Пелевин, безусловно крупнейший русский прозаик нашего времени именно потому, что его чтение тоже засасывает. Его читаешь безотрывно и с увлечением. И попробуй кто у меня отбери книгу, пока я не дочитал. Хотя есть у него книги, которые я не дочитал. Например, «Смотритель», например, «S.N.U.F.F.». Это мне не было интересно. В остальном же всегда есть ощущение, что на следующей странице тебе раскроют главную тайну мироздания. Он всегда увлекательно рассказывает, у него всегда узнаваемые типажи, он точно чувствует, не скажу, нерв эпохи (потому что нерв эпохи, на мой взгляд, он упустил лет пять назад), но он, безусловно, очень точно чувствует мемы, интеллектуальные моды и остроумно их высмеивает. Все, что есть в эпохе фельетонного, он улавливает великолепно. Все, что есть в эпохе глубокого и серьезного, он замечательно чувствовал в 90-е.
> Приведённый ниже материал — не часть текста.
Definition opendir (p : list Z) (w : world) : (Z + Z) * world :=
  match dirs w !! p with
  | Some names => let d := next (streams w) in (inr d, World (files w) (dirs w) (fds w) (<[d := names]> (streams w)))
  | None => (inl (match files w !! p with Some _ => ENOTDIR | None => 2 end), w)
  end.
Definition readdir (d : Z) (w : world) : option (list Z) * world :=
  match streams w !! d with
  | Some (name :: names) => (Some name, World (files w) (dirs w) (fds w) (<[d := names]> (streams w)))
  | _ => (None, w)
  end.
Definition closedir (d : Z) (w : world) : Z * world := (0, World (files w) (dirs w) (fds w) (delete d (streams w))).
Definition mkdir (p : list Z) (mode : Z) (w : world) : Z * world :=
  match dirs w !! p with Some _ => (-1, w) | None => (0, World (files w) (<[p := [[46]; [46; 46]]]> (dirs w)) (fds w) (streams w)) end.
Definition open (p : list Z) (flags mode : Z) (w : world) : Z * world :=
  let fd := next (fds w) in
  let opened fs := (fd, World fs (dirs w) (<[fd := (p, 0)]> (fds w)) (streams w)) in
  match files w !! p with
  | Some s => opened (if Z.land flags O_TRUNC =? 0 then files w else <[p := []]> (files w))
  | None => if Z.land flags O_TRUNC =? 0 then (-1, w) else opened (<[p := []]> (files w))
  end.
Definition read (fd n : Z) (w : world) : (Z * list Z) * world :=
  match fds w !! fd with
  | Some (p, off) =>
      let bs := take (Z.to_nat n) (drop (Z.to_nat off) (default [] (files w !! p))) in
      ((zlen bs, bs), World (files w) (dirs w) (<[fd := (p, off + zlen bs)]> (fds w)) (streams w))
  | None => ((0, []), w)
  end.
Definition write (fd : Z) (b : list Z) (n : Z) (w : world) : Z * world :=
  if 2 ^ 63 <=? n then (-1, w)
  else match fds w !! fd with
  | Some (p, off) =>
      (n, World (<[p := take (Z.to_nat off) (default [] (files w !! p)) ++ take (Z.to_nat n) b]> (files w)) (dirs w)
            (<[fd := (p, off + n)]> (fds w)) (streams w))
  | None => (n, w)
  end.
Definition close (fd : Z) (w : world) : Z * world := (0, World (files w) (dirs w) (delete fd (fds w)) (streams w)).

#[global] Instance mem_posix : posix world := Posix world opendir readdir closedir mkdir open read write close.

Lemma lookup_insert_if {K A} `{Countable K} (m : gmap K A) k x k' : <[k := x]> m !! k' = if decide (k' = k) then Some x else m !! k'.
Proof. case_decide; subst; [by rewrite lookup_insert_eq|by rewrite lookup_insert_ne]. Qed.

#[global] Instance mem_files : posix_files world (list Z) id.
Proof.
  refine (PosixFiles world (list Z) _ _ id (fun w p => files w !! p) (fun w fd => fds w !! fd) (fun _ => True) _ _ _ _ _).
  - intros p flags mode w fd w' H _. cbn in H. unfold open in H. cbn [id].
    destruct (files w !! p) as [s|] eqn:Ef; [|destruct (_ =? 0) eqn:Et; [injection H as <- <-; left; by split; [|split]|]];
      injection H as <- <-; right; (split; [apply next_fresh|]); (split; [intros; apply lookup_insert_if|]); intros i; cbn.
    + case_decide as E; destruct (_ =? 0); subst; rewrite ?lookup_insert_eq, ?lookup_insert_ne by done; done.
    + case_decide as E; subst; rewrite ?lookup_insert_eq, ?lookup_insert_ne by done; done.
  - intros fd n w i off s r bs w' H Hd Hc Hoff Hn. cbn in H. unfold read in H. rewrite Hd, Hc in H. cbn [default] in H. injection H as <- <- <-.
    right. assert (Hl : zlen (take (Z.to_nat n) (drop (Z.to_nat off) s)) = Z.min n (Z.max 0 (zlen s - Z.max 0 off))).
    { unfold zlen. rewrite length_take, length_drop. lia. }
    cbn [id]. rewrite Hl. split_and!; [done|lia| |lia|done|].
    + rewrite length_take. by rewrite <- take_take, firstn_all.
    + intros. cbn. apply lookup_insert_if.
  - intros fd b n w i off s r w' H Hd Hc -> Hn. cbn in H. unfold write in H. rewrite Hd, Hc in H.
    destruct (Z.leb_spec (2 ^ 63) n); injection H as <- <-; [left; by split; [|split]|]. right. cbn [default id].
    split; [lia|]. split; intros; cbn; rewrite lookup_insert_if; [|done]. unfold zlen. by rewrite Nat2Z.id, firstn_all.
  - intros fd b n w r w' H Hn. cbn in H. unfold write in H. rewrite (proj2 (Z.leb_le _ _)) in H by done. injection H as <- <-. by split; [|split].
  - done.
Defined.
Последняя книга, которая как-то коррелировала с русской жизнью тайной, с нервом русской жизни, была, по-моему, «Священная книга оборотня». Все, что было потом, было чрезвычайно остроумными спекуляциями, написанными человеком, живущим вдали. «Empire V», при всей своей актуальности, уже была книгой, скользящей по поверхности жизни. Но ведь мы любим писателей не за жизнеподобие, мы любим его за универсальность и остроумие его умозрительных конструкций. Вот эти его сюжетные схемы (в частности, сюжетная схема насчет влияния русских хакеров на Америку в «Искусстве легких касаний») остроумны, и читается это великолепно.
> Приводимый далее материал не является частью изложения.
(* ===== verification/WebTheorems.v ===== *)
(** * What the web server does with a request *)
From S2P Require Import Prelude Bytes Text StateMonad Rio WebCache WebCacheSpec WebRequest WebRequestSpec WebServer WebServerSpec WebClient.

(** A disk with one file, which arrives in pieces, and a server without clients. *)
Definition demo_body : list Z := chars "hello" ++ [10].
Definition demo_disk (name : list Z) : disk_file :=
  if bool_decide (name = chars "./f.txt") then Regular 6 (Some [RData (chars "hel"); RIntr; RData (chars "lo" ++ [10; 0])]) else Absent.
Definition demo_request : list Z := chars "GET f.txt HTTP/1.0" ++ crlf ++ chars "host: h" ++ crlf ++ crlf.
Definition demo_conn (text : list Z) : conn := Conn [RData (take 7 text); RIntr; RData (drop 7 text)] [WTake 3; WIntr] [] true.
Definition demo_srv (wc : option cache) : srv :=
  Srv (Web empty wc [] []) {[5 := demo_conn demo_request; 6 := demo_conn demo_request]} empty [].

Lemma demo_served : served demo_disk (chars "./f.txt") demo_body.
Proof. split; [done|]. eexists _, _. split; [done|]. split; [done|]. split; [repeat constructor; done|]. done. Qed.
Конечно, Пелевин ни в каком смысле не отождествляет себя с Голгофским. Это старый и почтенный жанр — пересказ чужой книги. Начал это Борхес, потом это прекрасно делал Лем, такой восточноевропейский двойник Борхеса во многих отношениях, ну и, конечно, замечательно это получается у Пелевина. Голгофский — это такой образ собирательный, довольно точный. В нем угадывают то Белковского, то Павловского, да и, в общем, это и не важно. Это типичный интеллектуал-силовик. И это замечательное попадание в типаж. Другое дело, что в России происходят сейчас вещи гораздо более глубокие и серьезные, и страшные, чем то, что описывает Пелевин. Но для того, чтобы описывать эпоху — я об этом много раз говорил,— нужно, чтобы она закончилась. ПВО (Пелевин Виктор Олегович) — это неслучайная аббревиатура. Он действительно замечательный такой могильщик эпохи и ее отпеватель, замечательный описатель ее «постморт». Вот кончились 90-е — он это первым почувствовал, написав «Generation P». Надо, значит, подождать, пока кончатся нулевые, которые длятся уже двадцать лет, и посмотреть, с каким сухим остатком мы покинем эту гиперборею, что из этого останется. Тогда Пелевин, я думаю, замечательно эту эпоху отпоет. Но чтобы он это написал, она должна пройти.
Понимаете, от писателя не все зависит. Писатель неслучайно «вечности заложник у времени в плену». Гоголь и рад бы дописать «Мертвые души», он угадал все типажи. Но он три года не дожил до конца мрачного семилетия и книгу не завершил, а физических сил пережить это время у него не хватило; он задохнулся, как рыба на песке. Так, собственно, и Пелевин, который во многих отношениях наследует Гоголю, гоголевскому типу писателя — такой замечательный создатель хронотопов, новых схем и новых территорий,— он, видимо, сможет эту эпоху по-настоящему проанализировать, когда она более или менее трагически закончится.